Aave Founder Says $8.45B Outflow Proved Protocol's Resilience; V4 to Revamp Risk Controls

BlockBeats reported on June 8 that a cross-chain bridge built by KelpDAO on LayerZero was attacked in April, leading to $292 million in losses and sparking a rapid outflow from Aave. Deposits on the DeFi lending protocol fell by $8.45 billion within 48 hours. Facing questions over Aave's risk framework, founder and CEO Stani Kulechov said the episode underscored the protocol's "resilience." Speaking at the Proof of Talk conference in Paris, he said Aave V3 has remained stable through multiple market cycles, including periods of extreme stress. Kulechov added that many recent DeFi incidents have been tied to third-party infrastructure rather than flaws in protocols' own smart contracts.
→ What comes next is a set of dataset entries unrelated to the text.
(* ===== verification/_CoqProject ===== *)
-Q . S2P
Prelude.v
Machine.v
EthIO.v
Frame.v
MacDriver.v
Mac.v
Checksum.v
Ipv4.v
Arp.v
Icmp.v
Segment.v
Udp.v
Tcp.v
Tte.v
TteSchedule.v
Ptp.v
Uart.v
Crc32.v
Download.v
Decompress.v
EthBoot.v
Bootloader.v
CoreThread.v
TaskList.v
Sched.v
Noc.v
Lock.v
LockUser.v
Queuing.v
Ports.v
NocInit.v
Sampling.v
MemFifo.v
Capture.v
FShark.v
VeriMac.v
Fat.v
FatFile.v
FatSpec.v
FatDir.v
FatOps.v
FatRemove.v
FatCreate.v
SdHost.v
Sd.v
SdDemo.v
(** Reading a field: [w & (0xFF << s)] shifted down. *)
Lemma land_shl_ff w s : 0 <= s -> w .& (0xFF << s) = ((w / 2 ^ s) mod 256) * 2 ^ s.
Proof.
  intros Hs. rewrite <- shr_div, <- land_ff, <- shl_mul by lia.
  apply Z.bits_inj'. intros i Hi. rewrite Z.land_spec.
  destruct (Z.lt_ge_cases i s).
  - rewrite !Z.shiftl_spec_low by lia. apply andb_false_r.
  - rewrite !Z.shiftl_spec, Z.land_spec, Z.shiftr_spec by lia.
    by replace (i - s + s) with i by lia.
Qed.

Lemma land_u32_mask w m : 0 <= w < 0x100000000 -> w .& (u32 m) = w .& m.
Proof.
  intros Hw. unfold u32. change 0x100000000 with (2 ^ 32).
  rewrite <- Z.land_ones, (Z.land_comm m), Z.land_assoc, Z.land_ones by lia.
  by rewrite (Z.mod_small w) by lia.
Qed.

(** ** Lists *)

(** [C] array read: index [i] of array [l]; an index outside the array reads
    the default 0, and every use below is in range. *)
Definition arr (l : list Z) (i : Z) : Z := nth (Z.to_nat i) l 0.

Lemma arr_insert l i j x :
  0 <= i < Z.of_nat (length l) -> 0 <= j ->
  arr (<[Z.to_nat i := x]> l) j = if i =? j then x else arr l j.
Proof.
  intros Hi Hj. unfold arr. destruct (Z.eqb_spec i j) as [<-|Hne].
  - apply nth_lookup_Some. apply list_lookup_insert_eq. lia.
  - rewrite !nth_lookup, list_lookup_insert_ne by lia. done.
Qed.

Lemma repeat_app_cons {A} (x : A) n l : repeat x n ++ x :: l = repeat x (S n) ++ l.
Proof. induction n as [|n IH]; [done|]. simpl in *. by rewrite IH. Qed.

(** [l[i] = v], undefined outside of the array. *)
Definition store (l : list Z) (i v : Z) : option (list Z) :=
  if (0 <=? i) && (i <? Z.of_nat (length l)) then Some (<[Z.to_nat i := v]> l) else None.

(** [memset(l, v, n)], undefined when the array is shorter. *)
Definition memset (l : list Z) (v n : Z) : option (list Z) :=
  if n <=? Z.of_nat (length l) then Some (replicate (Z.to_nat n) v ++ drop (Z.to_nat n) l) else None.

(** [for (i = 0; i < n; i++) body]: a counted loop on a state. *)
Definition for_ {A} (n : Z) (body : Z -> A -> A) (a : A) : A :=
  fold_left (fun s i => body i s) (seqZ 0 n) a.

Lemma for_0 {A} (body : Z -> A -> A) a : for_ 0 body a = a.
Proof. done. Qed.

Lemma for_S {A} n (body : Z -> A -> A) a :
  0 <= n -> for_ (n + 1) body a = body n (for_ n body a).
Proof.
  intros. unfold for_. rewrite seqZ_app, fold_left_app by lia.
  by rewrite (seqZ_cons _ 1) by lia.
Qed.

(** The invariant rule of counted loops. *)
Lemma for_ind {A} (P : Z -> A -> Prop) n (body : Z -> A -> A) a :
  0 <= n -> P 0 a -> (forall i s, 0 <= i < n -> P i s -> P (i + 1) (body i s)) ->
  P n (for_ n body a).
Proof.
  intros Hn H0 HS.
  assert (forall k, 0 <= k -> k <= n -> P k (for_ k body a)) as H; [|apply H; lia].
  apply (natlike_ind (fun k => k <= n -> P k (for_ k body a))); [done|].
  intros k Hk IH Hle. rewrite <- Z.add_1_r, for_S by lia. apply HS; [lia|]. apply IH. lia.
Qed.

Lemma for_ext {A} (body body' : Z -> A -> A) n a :
  (forall i s, 0 <= i < n -> body i s = body' i s) -> for_ n body a = for_ n body' a.
Proof.
  intros E. unfold for_. assert (forall i, i ∈ seqZ 0 n -> 0 <= i < n) as Hin
    by (intros i Hi%elem_of_seqZ; lia).
  revert a. induction (seqZ 0 n) as [|i l IH]; intros a; [done|]. cbn [fold_left].
  rewrite E by (apply Hin; by left). apply IH. intros j Hj. apply Hin. by right.
Qed.

(** [for (i = 0; i < n; i += 2) body]. *)
Definition for_by2 {A} (n : Z) (body : Z -> A -> A) (a : A) : A :=
  for_ ((n + 1) / 2) (fun j => body (2 * j)) a.

Lemma for_by2_4 {A} (body : Z -> A -> A) a : for_by2 4 body a = body 2 (body 0 a).
Proof. reflexivity. Qed.

(** [for (j = 0; j < n; j++) dst[j] = src[j];] *)
Definition copy_arr (n : Z) (src dst : list Z) : list Z :=
  for_ n (fun j d => <[Z.to_nat j := arr src j]> d) dst.

Lemma copy_arr_full n src dst :
  0 <= n -> length src = Z.to_nat n -> length dst = Z.to_nat n -> copy_arr n src dst = src.
Proof.
  intros Hn Hs Hd. unfold copy_arr.
  assert (let d := for_ n (fun j d => <[Z.to_nat j := arr src j]> d) dst in
          length d = Z.to_nat n /\ forall i, Z.of_nat i < n -> d !! i = src !! i) as [Hl He].
  { apply (for_ind (fun k d => length d = Z.to_nat n /\
                       forall i, Z.of_nat i < k -> d !! i = src !! i)); [done|split; [done|lia]|].
    intros k d Hk [Hl He]. split; [by rewrite length_insert|]. intros i Hi.
    destruct (decide (i = Z.to_nat k)) as [->|Hne].
    - rewrite list_lookup_insert_eq by lia. unfold arr.
      destruct (lookup_lt_is_Some_2 src (Z.to_nat k)) as [x Hx]; [lia|].
      rewrite Hx. f_equal. by apply nth_lookup_Some.
    - rewrite list_lookup_insert_ne by done. apply He. lia. }
  apply list_eq. intros i. destruct (decide (Z.of_nat i < n)); [auto|].
  rewrite !lookup_ge_None_2 by lia. done.
Qed.
(* ===== verification/Arp.v ===== *)
(** * ARP: src/c/ethlib/arp.c

    The table of resolved addresses and the request/reply protocol. The table is an
    array of [ARP_TABLE_SIZE] entries; the loops over it are recursions on the list
    of entries. *)

From stdpp Require Import base gmap list numbers.
From S2P Require Import Prelude Machine EthIO Frame MacDriver Mac Checksum Ipv4.
Local Open Scope Z_scope.
Local Open Scope c_scope.

(** ** The table *)

Definition ARP_TABLE_SIZE : Z := 8.

Definition set_used (u : Z) (e : arp_table_entry) : arp_table_entry :=
  ArpEntry u (ip_addr e) (mac_addr e).

(** The condition of the table loops: a used entry for [ip]. *)
Definition entry_matches (e : arp_table_entry) (ip : list Z) : bool :=
  (used e =? 1) && (arr (ip_addr e) 0 =? arr ip 0) && (arr (ip_addr e) 1 =? arr ip 1)
  && (arr (ip_addr e) 2 =? arr ip 2) && (arr (ip_addr e) 3 =? arr ip 3).

Fixpoint arp_table_init (tbl : list arp_table_entry) : list arp_table_entry :=
  match tbl with
  | [] => []
  | e :: tbl => set_used 0 e :: arp_table_init tbl
  end.

(** Returns the result and the caller's array [mac], overwritten when the entry
    was found. *)
Fixpoint arp_table_search (tbl : list arp_table_entry) (ip mac : list Z) : Z * list Z :=
  match tbl with
  | [] => (0, mac)
  | e :: tbl =>
      if entry_matches e ip then (1, copy_arr 6 (mac_addr e) mac)
      else arp_table_search tbl ip mac
  end.

Fixpoint arp_table_delete_entry (tbl : list arp_table_entry) (ip : list Z)
    : Z * list arp_table_entry :=
  match tbl with
  | [] => (0, [])
  | e :: tbl =>
      let '(ans, tbl') := arp_table_delete_entry tbl ip in
      if entry_matches e ip then (1, set_used 0 e :: tbl') else (ans, e :: tbl')
  end.

(** [arp_table[i].used], which the search for a free entry also reads with
    [i = ARP_TABLE_SIZE], one past the end of the array. *)
Definition used_at `{Env} (tbl : list arp_table_entry) (i : Z) : Z :=
  match tbl !! Z.to_nat i with
  | Some e => used e
  | None => env_past_arp_table
  end.

(** [while(arp_table[i].used == 1 && i<ARP_TABLE_SIZE) i++;] *)
Fixpoint arp_free_slot `{Env} (fuel : nat) (tbl : list arp_table_entry) (i : Z) : Z :=
  match fuel with
  | O => i
  | S fuel =>
      if (used_at tbl i =? 1) && (i <? ARP_TABLE_SIZE) then arp_free_slot fuel tbl (i + 1)
      else i
  end.

Definition arp_table_new_entry `{Env} (ip mac : list Z) (tbl : list arp_table_entry)
    : list arp_table_entry :=
  let tbl := if fst (arp_table_search tbl ip (replicate 6 0)) =? 1
             then snd (arp_table_delete_entry tbl ip) else tbl in
  let i := arp_free_slot 9 tbl 0 in
  let i := if i =? ARP_TABLE_SIZE then 0 else i in
  alter (fun e => ArpEntry 1 (copy_arr 4 ip (ip_addr e)) (copy_arr 6 mac (mac_addr e)))
    (Z.to_nat i) tbl.
(** Claim C33. The ping reply: it keeps the length of the request, goes back to
    where the request came from, carries the request's identifier, sequence number
    and data, and its IP header is valid when the request's is. *)
Theorem icmp_reply_correct mymac myip rx tx m :
  length mymac = 6%nat -> length myip = 4%nat -> bytes mymac -> bytes myip ->
  42 <= frame_len m rx -> in_buffer rx (frame_len m rx) -> in_buffer tx (frame_len m rx) ->
  same_or_apart rx tx (frame_len m rx) -> ipv4_get_destination_ip m rx = myip ->
  let m' := snd (icmp_build_ping_reply mymac myip rx tx m) in
  fst (icmp_build_ping_reply mymac myip rx tx m) = frame_len m rx /\
  mac_addr_dest m' tx = mac_addr_sender m rx /\ mac_addr_sender m' tx = mymac /\
  ipv4_get_source_ip m' tx = myip /\
  ipv4_get_destination_ip m' tx = ipv4_get_source_ip m rx /\
  icmp_get_type m' tx = 0 /\ icmp_get_code m' tx = icmp_get_code m rx /\
  (forall k, 38 <= k < frame_len m rx -> fb m' tx k = fb m rx k) /\
  ipv4_verify_checksum m' tx = ipv4_verify_checksum m rx.
Proof.
  intros Hl6 Hl4 Hmac Hip Hn Hrx Htx Hd Hdst m'.
  pose proof (icmp_reply_bytes mymac myip rx tx m Hmac Hip ltac:(lia) Hrx Htx Hd) as Hb.
  fold m' in Hb. set (n := frame_len m rx) in *.
  assert (forall k, 0 <= k < n -> mem_iord_byte m' (tx + k) = ping_reply_byte mymac myip (fb m rx) k)
    as Hb' by exact Hb.
  split; [apply icmp_reply_length|].
  split.
  { unfold mac_addr_dest, mac_addr_sender.
    assert (forall i, 0 <= i < 6 -> mem_iord_byte m' (tx + i) = mem_iord_byte m (rx + 6 + i)) as H6.
    { intros i Hi. rewrite Hb' by lia. unfold ping_reply_byte, fb. zif. f_equal. lia. }
    by rewrite !H6 by lia. }
  split.
  { unfold mac_addr_sender.
    assert (forall i, 0 <= i < 6 -> mem_iord_byte m' (tx + 6 + i) = arr mymac i) as H6.
    { intros i Hi. rewrite <- Z.add_assoc, Hb' by lia. unfold ping_reply_byte. zif. f_equal. lia. }
    rewrite !H6 by lia. by destruct mymac as [|a0 [|a1 [|a2 [|a3 [|a4 [|a5 [|]]]]]]]. }
  split.
  { apply byte_list_eq; [lia|done|]. intros i Hi. rewrite Hb by lia.
    unfold ping_reply_byte. zif. f_equal. lia. }
  split.
  { apply list_fmap_ext. intros i x [-> Hi]%lookup_seqZ. rewrite <- Z.add_assoc, Hb' by lia.
    unfold ping_reply_byte, fb. zif. f_equal. lia. }
  split; [unfold icmp_get_type; by rewrite Hb' by lia|].
  split; [unfold icmp_get_code; by rewrite Hb' by lia|].
  split; [intros k Hk; rewrite Hb by lia; unfold ping_reply_byte; by zif|].
  rewrite !ipv4_verify_checksum_eq.
  rewrite (ping_ip_sum myip (fb m rx) (ping_reply_byte mymac myip (fb m rx)) rx tx m m');
    [done|..]; intros k Hk; try (apply Hb; lia); try done;
    try (unfold ping_reply_byte; zif; done).
  rewrite <- Hdst. unfold ipv4_get_destination_ip. rewrite arr_byte_list by lia.
  unfold fb. f_equal. lia.
Qed.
Risk analysis firm LlamaRisk offered a different assessment, saying the attacker exploited a vulnerability in KelpDAO to mint worthless collateral, deposit it into Aave, and withdraw real wETH. The incident left about $123.7 million in bad debt on Aave V3. In response, the Aave DAO moved quickly to allocate 25,000 ETH, and Kulechov contributed another 5,000 ETH, putting the total backstop at roughly $300 million. Aave is now preparing a broader overhaul via its V4 upgrade. The new release is expected to introduce a modular "hub-and-spoke" architecture in place of the traditional pooled model, allowing separate risk pricing by collateral type and enabling the protocol to freeze specific collateral before issues spread. The goal is to curb cascading runs that can be triggered by cross-chain bridge failures.